A proven master of underground lit, beat fiction and narrative non-fiction, Pagan Kennedy takes on America’s obsession with the idealized past with freshness, wit, and an uncanny ability to measure the pulse of post-modern culture.

Leapfrog Press; First Printing edition (9 Jun. 2006)

Black Livingstone

A True Tale of Adventure in the Nineteenth-Century Congo

Pagan Kennedy

Black Livingstone is the first book to chronicle the remarkable life of William Henry Sheppard. As a twenty-four-year-old African American missionary in 1890, Sheppard departed for what was then the Belgian Congo, accompanied by Samuel Lapsley, a white man who had grown up on a plantation and was the son of a prominent Alabama judge. Lapsley died of fever barely a year later, but Sheppard thrived in Africa for three more years before returning to America. Back home, Sheppard was billed as the "Black Livingstone" as he traveled the country, lecturing to packed auditoriums. Black and white, rich and poor alike came to hear his true tales of African adventure. One year later he returned to the Congo, where he witnessed and gathered testimony on the genocide being perpetrated by the Belgian government and the rubber companies, eventually helping to break their hold on the region.

Pagan Kennedy unfolds Sheppard's life and times with a novelist's narrative skill and penetrates the complexity of her subject-a man who found power in the Congo but not in the Church to which he dedicated his life, who fought the persecution of Africans but never of blacks in his own country. Beautifully illustrated with archival photographs, Black Livingstone will appeal widely to readers of books on African history.

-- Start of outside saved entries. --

Lemma insert_at_split st top m np cs path value : node_wf st None top (length np + S m) (Internal np cs) -> length path = (length np + S m)%nat -> length value = 40%nat ->
  let s := shared_prefix np path in (s < length np)%nat ->
  exists x y, np !! s = Some x /\ path !! s = Some y /\
  let node := Internal (take s np) [local_child y (Leaf (drop (S s) path) value); local_child x (Internal (drop (S s) np) cs)] in
  node_wf st None top (length path) node /\
  forall q, length q = length path -> node_lookup st node q = if decide (q = path) then Some value else node_lookup st (Internal np cs) q.
Proof.
  intros Hwf Hl Hv s Hs. destruct (shared_split np path s eq_refl Hs ltac:(lia)) as (x & y & Hx & Hy & Hxy & En & Ep). exists x, y. split; [done|]. split; [done|]. cbn zeta.
  set (pre := take s np) in *. set (a := drop (S s) np) in *. set (b := drop (S s) path) in *.
  assert (Ha : length np = (length pre + S (length a))%nat) by (rewrite En, length_app; cbn [length]; lia).
  assert (Hb : length b = (length a + S m)%nat) by (rewrite Ep, length_app in Hl; cbn [length] in Hl; lia).
  assert (Wb : node_wf st None top (length a + S m) (Leaf b value)) by (rewrite <- Hb; by constructor).
  assert (Wa : node_wf st None top (length a + S m) (Internal a cs)) by (by apply (rebase_wf _ _ _ _ np)).
  assert (Hlen : length path = (length pre + S (length a + S m))%nat) by lia. split; [rewrite Hlen; by apply fork_wf|].
  intros q Hq. rewrite (fork_lookup _ top (length a + S m)) by (done || lia). rewrite (lookup_internal _ _ _ _ _ _ _ Hwf) by lia. destruct (strip_path pre q) as [rest|] eqn:Hst.
  - apply strip_path_Some in Hst. subst q. destruct rest as [|ch rest]; [rewrite length_app in Hq; cbn [length] in Hq; lia|]. rewrite length_app in Hq. cbn [length] in Hq.
    case_decide as Hcy; [subst ch|].
    + rewrite lookup_leaf. destruct (strip_path np (pre ++ y :: rest)) as [r|] eqn:Hs2.
      { exfalso. apply strip_path_Some in Hs2. rewrite En, <- app_assoc in Hs2. apply app_inv_head in Hs2. cbn [app] in Hs2. congruence. }
      rewrite Ep. repeat case_decide; simplify_list_eq; done.
    + rewrite (decide_False (P := pre ++ ch :: rest = path)) by (rewrite Ep; intros E%app_inv_head; congruence). case_decide as Hcx; [subst ch|].
      * rewrite (lookup_internal _ _ _ _ _ _ _ Wa) by lia. destruct (strip_path a rest) as [r|] eqn:Hs2.
        { apply strip_path_Some in Hs2. subst rest. replace (strip_path np (pre ++ x :: a ++ r)) with (Some r); [done|]. symmetry. apply strip_path_Some. rewrite En. by rewrite <- app_assoc. }
        destruct (strip_path np (pre ++ x :: rest)) as [r|] eqn:Hs3; [|done]. exfalso. apply strip_path_Some in Hs3. rewrite En, <- app_assoc in Hs3. apply app_inv_head in Hs3.
        injection Hs3 as Hs3. by rewrite (proj2 (strip_path_Some a rest r) Hs3) in Hs2.
      * destruct (strip_path np (pre ++ ch :: rest)) as [r|] eqn:Hs2; [|done]. exfalso. apply strip_path_Some in Hs2. rewrite En, <- app_assoc in Hs2. apply app_inv_head in Hs2. cbn [app] in Hs2. congruence.
  - assert (q <> path) by (intros ->; rewrite Ep in Hst; by rewrite (proj2 (strip_path_Some pre _ (y :: b)) eq_refl) in Hst). rewrite decide_False by done.
    destruct (strip_path np q) as [r|] eqn:Hs2; [|done]. exfalso. apply strip_path_Some in Hs2. subst q. rewrite En, <- app_assoc in Hst.
    by rewrite (proj2 (strip_path_Some pre _ _) eq_refl) in Hst.
Qed.

Definition children_lookup (st : TrieStorage) (cs : list TrieChild) (path : list byte) : option (list byte) :=
  match path with ch :: rest => match find_child ch cs with Some (_, c) => child_lookup st c rest | None => None end | [] => None end.

Lemma prepare_lookup st block cs q : children_lookup st (prepare_children block cs) q = children_lookup st cs q.
Proof. destruct q as [|ch rest]; [done|]. cbn [children_lookup]. rewrite prepare_find. by destruct (find_child ch cs) as [[i c]|]. Qed.

Lemma lookup_children st own top n np cs path : node_wf st own top n (Internal np cs) -> length path = n ->
  node_lookup st (Internal np cs) path = match strip_path np path with Some rest => children_lookup st cs rest | None => None end.
Proof. intros Hwf Hp. rewrite (lookup_internal _ _ _ _ _ _ _ Hwf Hp). by destruct (strip_path np path) as [[|ch rest]|]. Qed.

Lemma children_push st top m cs ch n : children_wf st None top m cs -> ch ∉ map ch_character cs -> node_wf st None top m n ->
  children_wf st None top m (cs ++ [local_child ch n]) /\
  forall q, children_lookup st (cs ++ [local_child ch n]) q =
    match q with x :: rest => if decide (x = ch) then node_lookup st n rest else children_lookup st cs q | [] => None end.
Proof.
  intros [Hnd Hok Hsub] Hch Hn. split; [split|].
  - rewrite map_app. apply NoDup_app. split; [done|]. split; [|apply NoDup_singleton]. intros x Hx. cbn [map local_child ch_character]. rewrite list_elem_of_singleton. by intros ->.
  - intros c [Hc| ->%list_elem_of_singleton]%elem_of_app; [by apply Hok|done].
  - intros c node [Hc| ->%list_elem_of_singleton]%elem_of_app; [by apply Hsub|]. cbn. by intros [= <-].
  - intros [|x rest]; [done|]. cbn [children_lookup]. rewrite find_child_app by done. cbn [local_child ch_character].
    case_decide as Hx; [by rewrite decide_True|by rewrite decide_False by congruence].
Qed.

Lemma children_set st top m cs i c n : children_wf st None top m cs -> cs !! i = Some c -> node_wf st None top m n ->
  children_wf st None top m (<[i := local_child (ch_character c) n]> cs) /\
  forall q, children_lookup st (<[i := local_child (ch_character c) n]> cs) q =
    match q with x :: rest => if decide (x = ch_character c) then node_lookup st n rest else children_lookup st cs q | [] => None end.
Proof.
  intros [Hnd Hok Hsub] Hi Hn. split; [split|].
  - by erewrite characters_set.
  - intros d Hd. apply list_elem_of_lookup in Hd as [j Hj]. apply list_lookup_insert_Some in Hj as [(-> & <- & _)|[_ Hj]]; [done|]. apply Hok. by eapply list_elem_of_lookup_2.
  - intros d node Hd. apply list_elem_of_lookup in Hd as [j Hj]. apply list_lookup_insert_Some in Hj as [(-> & <- & _)|[_ Hj]]; [cbn; by intros [= <-]|].
    apply Hsub. by eapply list_elem_of_lookup_2.
  - intros [|x rest]; [done|]. cbn [children_lookup]. rewrite (find_child_set _ _ _ c) by done. by case_decide.
Qed.

Lemma child_at st top m cs ch i c : children_wf st None top m cs -> find_child ch cs = Some (i, c) ->
  cs !! i = Some c /\ ch_character c = ch /\
  exists node, child_owned st c = Ok node /\ node_wf st None top m node /\ forall q, length q = m -> node_lookup st node q = child_lookup st c q.
Proof.
  intros [Hnd Hok Hsub] Hf. destruct (find_child_Some _ _ _ _ Hf) as [Hi Hc]. split; [done|]. split; [done|].
  assert (Hin : c ∈ cs) by (by eapply list_elem_of_lookup_2). apply child_owned_spec; [by apply Hok|]. intros node. by apply Hsub.
Qed.

Lemma leaf_wf_inv st own top n lp lv : node_wf st own top n (Leaf lp lv) <-> n = length lp /\ length lv = 40%nat.
Proof. split; [intros Hwf; by inversion Hwf|intros [-> Hv]; by constructor]. Qed.
Lemma discard_node id i r : id_row st id = Some r -> st_nodes st' !! (id, i) = if row_height r <=? h then st_nodes st !! (id, i) else None.
Proof using Hst.
  intros Hr. apply (id_row_Some st id r (so_rows _ Hst)) in Hr as [Hin Hid]. cbn. rewrite map_lookup_filter. destruct (st_nodes st !! (id, i)) as [v|]; cbn; [|by case_match].
  destruct (Z.leb_spec (row_height r) h) as [Hle|Hgt].
  - rewrite option_guard_True; [done|]. cbn. intros (x & Hx & Hxin)%list_elem_of_fmap. apply list_elem_of_In, filter_In in Hxin as [Hxin Hlt]. apply Z.ltb_lt in Hlt.
    assert (x = r); [|subst; lia]. assert (Hx' : id_row st id = Some x) by (apply id_row_Some; [apply Hst|]; by rewrite list_elem_of_In).
    assert (Hr' : id_row st id = Some r) by (by apply id_row_Some; [apply Hst|]). congruence.
  - rewrite option_guard_False; [done|]. cbn. intros Hno. apply Hno, list_elem_of_fmap. exists r. split; [done|]. rewrite list_elem_of_In, filter_In, Z.ltb_lt. split; [by apply list_elem_of_In|lia].
Qed.

Lemma discard_kept : kept st st' h.
Proof using Hst.
  split; [split| |].
  - intros id r (Hin & Hid)%(id_row_Some st' id r discard_rows). apply discard_elem in Hin as [Hin _]. exists r. split; [|done]. by apply id_row_Some; [apply Hst|].
  - apply map_filter_subseteq.
  - intros id r (Hin & Hid)%(id_row_Some st id r (so_rows _ Hst)) Hh. apply (id_row_Some st' id r discard_rows). split; [by apply discard_elem|done].
  - intros id r i Hr Hh. rewrite (discard_node _ _ _ Hr). by rewrite (proj2 (Z.leb_le _ _)).
Qed.

Lemma discard_block hash : storage_block st' hash = r ← storage_block st hash; if row_height r <=? h then Some r else None.
Proof using Hst.
  destruct (storage_block st hash) as [r|] eqn:Hr; cbn [mbind option_bind].
  - apply (storage_block_Some st hash r (so_rows _ Hst)) in Hr as [Hin Hh]. destruct (Z.leb_spec (row_height r) h) as [Hle|Hgt].
    + apply (storage_block_Some st' hash r discard_rows). by rewrite discard_elem.
    + apply storage_block_None. intros (x & Hx & Hxin)%list_elem_of_fmap. apply discard_elem in Hxin as [Hxin Hle].
      assert (storage_block st hash = Some r) by (by apply storage_block_Some; [apply Hst|]). assert (storage_block st hash = Some x) by (by apply storage_block_Some; [apply Hst|]).
      assert (x = r) as -> by congruence. lia.
  - apply storage_block_None in Hr. apply storage_block_None. intros (x & Hx & Hxin)%list_elem_of_fmap. apply discard_elem in Hxin as [Hxin _]. apply Hr, list_elem_of_fmap. by exists x.
Qed.

Lemma discard_ok : store_ok st'.
Proof using Hst.
  split; [apply discard_rows|apply Hst| |].
  - intros r (Hin & Hh)%discard_elem. destruct (so_row _ Hst r Hin) as [Hid Hu Hl Hj [cs Hroot]].
    assert (Hanc : forall d, ancestor st' r d = ancestor st r d) by (intros d; apply (ancestor_kept st st' h discard_kept); [intros x Hx; apply (so_row _ Hst x Hx)|apply Hst|done|done]).
    split; [done|done| | |].
    + unfold linked in *. destruct (row_parent r) as [id|]; [|done]. destruct Hl as (p & Hp & Hph). exists p. split; [|done]. apply (kp_rows _ _ _ discard_kept); [done|lia].
    + intros k. by rewrite Hanc.
    + exists cs. apply (root_kept st st' h discard_kept); [|done|done]. by apply id_row_Some; [apply Hst|].
  - intros k v Hk. assert (Hk' : st_nodes st !! k = Some v) by (by eapply lookup_weaken; [|apply discard_kept]). destruct (so_nodes _ Hst k v Hk') as (r & Hin & Hid).
    exists r. split; [|done]. apply discard_elem. split; [done|]. destruct k as [id i]. cbn in Hid. assert (Hr : id_row st id = Some r) by (by apply id_row_Some; [apply Hst|]).
    rewrite (discard_node _ _ _ Hr) in Hk. by destruct (Z.leb_spec (row_height r) h).
Qed.

End Discard.

(** ** A new row *)

(** [st'] is [st] with one row more, whose identifier is the next of the sequence. *)
Record one_more (st st' : TrieStorage) (row : BlockRow) : Prop := {
  om_blocks : st_blocks st' = st_blocks st ++ [row];
  om_id : row_id row = st_sequence st + 1;
  om_sequence : st_sequence st' = st_sequence st + 1;
  om_hash : storage_block st (row_hash row) = None;
  om_nodes : st_nodes st ⊆ st_nodes st';
}.

Section OneMore.
Context (st st' : TrieStorage) (row : BlockRow) (Hst : store_ok st) (M : one_more st st' row).

Lemma new_row_fresh r : r ∈ st_blocks st -> row_id r <> row_id row.
Proof using Hst M. intros Hr. rewrite (om_id _ _ _ M). destruct (rk_id _ _ (so_row _ Hst r Hr)). lia. Qed.

Lemma new_rows_ok : rows_ok st'.
Proof using Hst M.
  destruct (so_rows _ Hst) as [Hi Hh]. split; rewrite (om_blocks _ _ _ M), map_app; cbn; (apply NoDup_app; split; [done|]; split; [|apply NoDup_singleton]); intros x Hx ->%list_elem_of_singleton.
  - apply list_elem_of_fmap in Hx as (r & Hr & Hin). by apply (new_row_fresh r Hin).
  - pose proof (proj1 (storage_block_None st (row_hash row)) (om_hash _ _ _ M)). done.
Qed.
(* ===== verification/MarfRefinement.v ===== *)
(** * What the MARF promises

    [MarfSpec] is the contract: a sealed state is a map from paths to values with
    a parent, a height and a root; one more may be in the making. The tables, the
    tries and the skip list of [VersionedMarf] implement it.

    And the leaves of a state, and its tip. *)

From stdpp Require Import gmap sorting.
From S2P Require Import Prelude Primitives Crypto MarfTrie MarfVersions MarfTheorems MarfSealing MarfTables.

(** ** Operations *)

Inductive MarfOp : Type :=
| Begin (parent : option MarfBlockId) (block : MarfBlockId)
| InsertPath (path value : list byte)
| SealTo (block : MarfBlockId)
| Seal
| Abort
| DiscardAbove (height : Z).

Inductive MarfReply : Type :=
| Done (r : result MarfError unit)
| Root (r : result MarfError TrieHash)
| Removed (r : result MarfError Z).

(** The types of the arguments: 32-byte blocks and paths, 40-byte values. *)
Definition op_typed (op : MarfOp) : Prop :=
  match op with
  | Begin parent block => (forall p, parent = Some p -> length p = 32%nat) /\ length block = 32%nat
  | InsertPath path value => length path = 32%nat /\ length value = 40%nat
  | SealTo block => length block = 32%nat
  | Seal | Abort => True
  | DiscardAbove height => is_u32 height
  end.

(** ** The contract *)

Module MarfSpec.
Section Contract.
Context `{H : Hashes}.

Record Version : Type := mkVersion { v_contents : gmap (list byte) (list byte); v_parent : option MarfBlockId; v_height : Z; v_root : TrieHash }.

Record Draft : Type := mkDraft { d_block : MarfBlockId; d_parent : option MarfBlockId; d_height : Z; d_contents : gmap (list byte) (list byte) }.

Record t : Type := mkSpec { sealed : gmap (list byte) Version; draft : option Draft }.

Definition new : t := mkSpec ∅ None.

(** What each state says of the heights it knows. *)
Definition metadata (parent : option MarfBlockId) (block : MarfBlockId) (height : Z) : list (list byte * list byte) :=
  [(OWN_BLOCK_HEIGHT_KEY, MarfValue.from_u32 height); (height_key height, MarfValue.from_block_id block); (hash_key block, MarfValue.from_u32 height)] ++
  match parent with
  | Some parent => [(height_key (height - 1), MarfValue.from_block_id parent); (hash_key parent, MarfValue.from_u32 (height - 1))]
  | None => []
  end.

Definition write_all (contents : gmap (list byte) (list byte)) (entries : list (list byte * list byte)) : gmap (list byte) (list byte) :=
  fold_left (fun m e => <[key_path e.1 := e.2]> m) entries contents.

Definition begin (s : t) (parent : option MarfBlockId) (block : MarfBlockId) : result MarfError unit * t :=
  if decide (is_Some (draft s)) then (Err WriteInProgress, s)
  else if decide (is_Some (sealed s !! block)) then (Err VersionAlreadyExists, s)
  else
    let start (contents : gmap (list byte) (list byte)) height :=
      (Ok tt, mkSpec (sealed s) (Some (mkDraft block parent height (write_all contents (metadata parent block height))))) in
    match parent with
    | None => start ∅ 0
    | Some p =>
        match sealed s !! p with
        | None => (Err UnknownVersion, s)
        | Some v => if v_height v =? U32_MAX then (Err HeightOverflow, s) else start (v_contents v) (v_height v + 1)
        end
    end.

Definition insert_path (s : t) (path value : list byte) : result MarfError unit * t :=
  match draft s with
  | None => (Err WriteNotBegun, s)
  | Some d => (Ok tt, mkSpec (sealed s) (Some (mkDraft (d_block d) (d_parent d) (d_height d) (<[path := value]> (d_contents d)))))
  end.

(** The root is left to the implementation. *)
Definition seal_to (s : t) (block : MarfBlockId) (root : TrieHash) : result MarfError TrieHash * t :=
  if decide (is_Some (sealed s !! block)) then (Err VersionAlreadyExists, s)
  else match draft s with
       | None => (Err WriteNotBegun, s)
       | Some d => (Ok root, mkSpec (<[block := mkVersion (d_contents d) (d_parent d) (d_height d) root]> (sealed s)) None)
       end.

Definition abort (s : t) : result MarfError unit * t :=
  match draft s with None => (Err WriteNotBegun, s) | Some _ => (Ok tt, mkSpec (sealed s) None) end.

Definition discard_above (s : t) (height : Z) : result MarfError Z * t :=
  if decide (is_Some (draft s)) then (Err WriteInProgress, s)
  else (Ok (Z.of_nat (size (filter (fun kv : _ * Version => height < v_height kv.2) (sealed s)))),
        mkSpec (filter (fun kv : _ * Version => v_height kv.2 <= height) (sealed s)) None).
Lemma turn_ok c : ok c -> ok (turn c) /\ (hot_bytes (turn c) < capacity c \/ hot_bytes (turn c) = 0) /\ capacity (turn c) = capacity c.
Proof using Hweight.
  intros [Hh Hc Ha Hb Hcb [H0 Hr]]. unfold turn. destruct (Z.leb_spec (capacity c) (hot_bytes c)) as [Hle|Hgt]; [|split; [done|]; split; [by left|done]].
  split; [|split; [by right|done]]. split; cbn; [done|done|apply map_disjoint_empty_l| |done|done]. pose proof (bytes_nonneg (hot c)). lia.
Qed.

Lemma turn_find c k : find (turn c) k = find c k \/ find (turn c) k = None.
Proof using Type.
  unfold turn. destruct (capacity c <=? hot_bytes c); [|by left]. unfold find. cbn. rewrite lookup_empty. destruct (hot c !! k); [by left|by right].
Qed.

Santa Fe Writer's Project (US); Anniversary ed. edition (1 Sept. 2013)

The Exes

A Novel

Pagan Kennedy

In one of the most critically acclaimed novels of recent years, Pagan Kennedy takes readers on a hip and hilarious tour of today's rock 'n' roll world. The Exes, an up-and-coming indie band, is made up of people who used to be lovers. Progressing from jam sessions in a basement to second-rate clubs to a cross-country tour that requires them to share seedy hotel rooms — with their exes — the four band members reveal their quirks, their problems, and their fantasies in alternating narratives. Wickedly funny, realistic, and poignant, The Exes sheds a knowing light on the compromises and connections we all make in avid pursuit of our ambitions and dreams.